§ What to work on: The line with "else if t =? 11 then Some 39", the line with "if t =? 8 then Some 46", and all lines between them in the material below: return these exactly, and no others.
- - - -
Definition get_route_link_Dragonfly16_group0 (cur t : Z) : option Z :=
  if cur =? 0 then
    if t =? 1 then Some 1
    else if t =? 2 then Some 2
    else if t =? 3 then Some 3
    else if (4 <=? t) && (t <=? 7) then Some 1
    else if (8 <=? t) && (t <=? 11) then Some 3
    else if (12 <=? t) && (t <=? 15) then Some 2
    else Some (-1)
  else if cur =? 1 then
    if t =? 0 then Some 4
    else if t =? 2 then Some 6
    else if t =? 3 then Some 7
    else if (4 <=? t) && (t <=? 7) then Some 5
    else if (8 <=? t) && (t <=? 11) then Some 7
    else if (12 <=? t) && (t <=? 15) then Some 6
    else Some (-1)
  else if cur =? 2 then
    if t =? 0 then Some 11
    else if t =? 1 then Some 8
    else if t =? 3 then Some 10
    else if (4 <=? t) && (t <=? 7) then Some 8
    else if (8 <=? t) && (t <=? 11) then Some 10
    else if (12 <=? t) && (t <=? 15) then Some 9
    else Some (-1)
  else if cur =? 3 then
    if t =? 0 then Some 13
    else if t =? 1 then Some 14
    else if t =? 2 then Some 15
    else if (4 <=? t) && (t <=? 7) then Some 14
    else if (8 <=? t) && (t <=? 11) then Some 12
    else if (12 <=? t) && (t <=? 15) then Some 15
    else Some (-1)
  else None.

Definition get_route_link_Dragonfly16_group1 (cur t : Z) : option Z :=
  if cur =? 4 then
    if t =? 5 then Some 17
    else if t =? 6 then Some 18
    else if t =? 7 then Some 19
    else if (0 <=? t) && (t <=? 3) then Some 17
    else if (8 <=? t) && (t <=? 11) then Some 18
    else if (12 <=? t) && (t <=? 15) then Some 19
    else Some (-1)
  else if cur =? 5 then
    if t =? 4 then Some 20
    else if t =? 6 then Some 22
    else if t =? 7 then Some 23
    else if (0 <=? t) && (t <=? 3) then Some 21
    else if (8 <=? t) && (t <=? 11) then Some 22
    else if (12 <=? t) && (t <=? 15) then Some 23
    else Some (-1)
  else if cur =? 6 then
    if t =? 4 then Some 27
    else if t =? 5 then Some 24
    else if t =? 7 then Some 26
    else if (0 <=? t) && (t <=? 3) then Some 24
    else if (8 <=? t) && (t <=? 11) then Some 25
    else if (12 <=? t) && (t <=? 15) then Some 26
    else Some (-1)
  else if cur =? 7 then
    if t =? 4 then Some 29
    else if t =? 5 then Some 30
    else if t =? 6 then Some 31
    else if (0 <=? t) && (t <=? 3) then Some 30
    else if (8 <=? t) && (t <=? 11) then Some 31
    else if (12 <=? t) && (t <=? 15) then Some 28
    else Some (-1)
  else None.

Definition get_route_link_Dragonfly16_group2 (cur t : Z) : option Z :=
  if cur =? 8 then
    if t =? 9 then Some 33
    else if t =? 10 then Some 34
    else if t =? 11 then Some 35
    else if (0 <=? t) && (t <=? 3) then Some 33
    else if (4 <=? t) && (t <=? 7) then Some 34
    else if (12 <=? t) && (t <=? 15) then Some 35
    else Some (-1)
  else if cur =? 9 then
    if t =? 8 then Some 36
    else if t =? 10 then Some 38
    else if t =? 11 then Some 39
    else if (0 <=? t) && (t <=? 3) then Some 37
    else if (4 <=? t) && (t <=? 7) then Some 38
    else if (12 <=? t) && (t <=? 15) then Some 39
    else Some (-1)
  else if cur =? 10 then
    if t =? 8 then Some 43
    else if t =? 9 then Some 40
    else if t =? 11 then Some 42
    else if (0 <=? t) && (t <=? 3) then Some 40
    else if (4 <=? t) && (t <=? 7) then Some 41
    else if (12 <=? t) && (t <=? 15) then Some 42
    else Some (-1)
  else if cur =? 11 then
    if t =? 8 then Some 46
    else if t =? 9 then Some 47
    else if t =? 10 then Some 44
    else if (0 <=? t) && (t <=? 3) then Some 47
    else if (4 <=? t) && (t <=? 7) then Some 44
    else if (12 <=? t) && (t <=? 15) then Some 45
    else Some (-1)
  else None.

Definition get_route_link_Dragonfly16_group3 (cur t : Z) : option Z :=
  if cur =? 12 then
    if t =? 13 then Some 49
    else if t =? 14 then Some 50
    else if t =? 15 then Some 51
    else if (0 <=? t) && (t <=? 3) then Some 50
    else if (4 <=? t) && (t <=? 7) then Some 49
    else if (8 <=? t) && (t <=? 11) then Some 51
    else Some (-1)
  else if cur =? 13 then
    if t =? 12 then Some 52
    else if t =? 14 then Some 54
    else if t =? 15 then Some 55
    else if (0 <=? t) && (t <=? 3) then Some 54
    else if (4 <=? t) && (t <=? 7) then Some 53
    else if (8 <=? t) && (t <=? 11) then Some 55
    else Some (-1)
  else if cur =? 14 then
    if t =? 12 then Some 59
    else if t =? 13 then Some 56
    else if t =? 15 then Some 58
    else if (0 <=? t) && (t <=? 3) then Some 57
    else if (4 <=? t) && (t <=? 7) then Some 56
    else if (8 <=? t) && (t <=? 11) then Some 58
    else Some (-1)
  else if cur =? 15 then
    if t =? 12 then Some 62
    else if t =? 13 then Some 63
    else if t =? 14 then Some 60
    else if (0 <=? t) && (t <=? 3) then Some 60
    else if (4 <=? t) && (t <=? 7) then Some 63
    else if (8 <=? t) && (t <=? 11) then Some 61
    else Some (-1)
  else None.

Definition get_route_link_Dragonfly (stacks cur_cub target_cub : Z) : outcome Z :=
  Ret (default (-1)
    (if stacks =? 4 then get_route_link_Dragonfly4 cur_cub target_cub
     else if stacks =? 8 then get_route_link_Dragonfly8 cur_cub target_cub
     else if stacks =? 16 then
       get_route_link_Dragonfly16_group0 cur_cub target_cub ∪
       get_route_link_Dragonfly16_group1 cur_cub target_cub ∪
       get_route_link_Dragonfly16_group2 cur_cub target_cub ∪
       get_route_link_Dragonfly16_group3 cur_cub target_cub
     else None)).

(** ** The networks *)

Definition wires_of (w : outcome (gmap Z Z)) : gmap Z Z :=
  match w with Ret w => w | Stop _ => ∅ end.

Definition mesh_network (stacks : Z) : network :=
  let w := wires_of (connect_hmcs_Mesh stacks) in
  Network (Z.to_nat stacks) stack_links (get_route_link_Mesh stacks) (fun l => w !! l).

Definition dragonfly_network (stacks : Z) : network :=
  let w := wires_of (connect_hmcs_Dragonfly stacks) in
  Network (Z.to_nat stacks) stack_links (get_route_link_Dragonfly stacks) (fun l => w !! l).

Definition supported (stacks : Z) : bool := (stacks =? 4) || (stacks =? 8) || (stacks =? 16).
- - - -
§ Worked solution:
    else if t =? 11 then Some 39
    else if (0 <=? t) && (t <=? 3) then Some 37
    else if (4 <=? t) && (t <=? 7) then Some 38
    else if (12 <=? t) && (t <=? 15) then Some 39
    else Some (-1)
  else if cur =? 10 then
    if t =? 8 then Some 43
    else if t =? 9 then Some 40
    else if t =? 11 then Some 42
    else if (0 <=? t) && (t <=? 3) then Some 40
    else if (4 <=? t) && (t <=? 7) then Some 41
    else if (12 <=? t) && (t <=? 15) then Some 42
    else Some (-1)
  else if cur =? 11 then
    if t =? 8 then Some 46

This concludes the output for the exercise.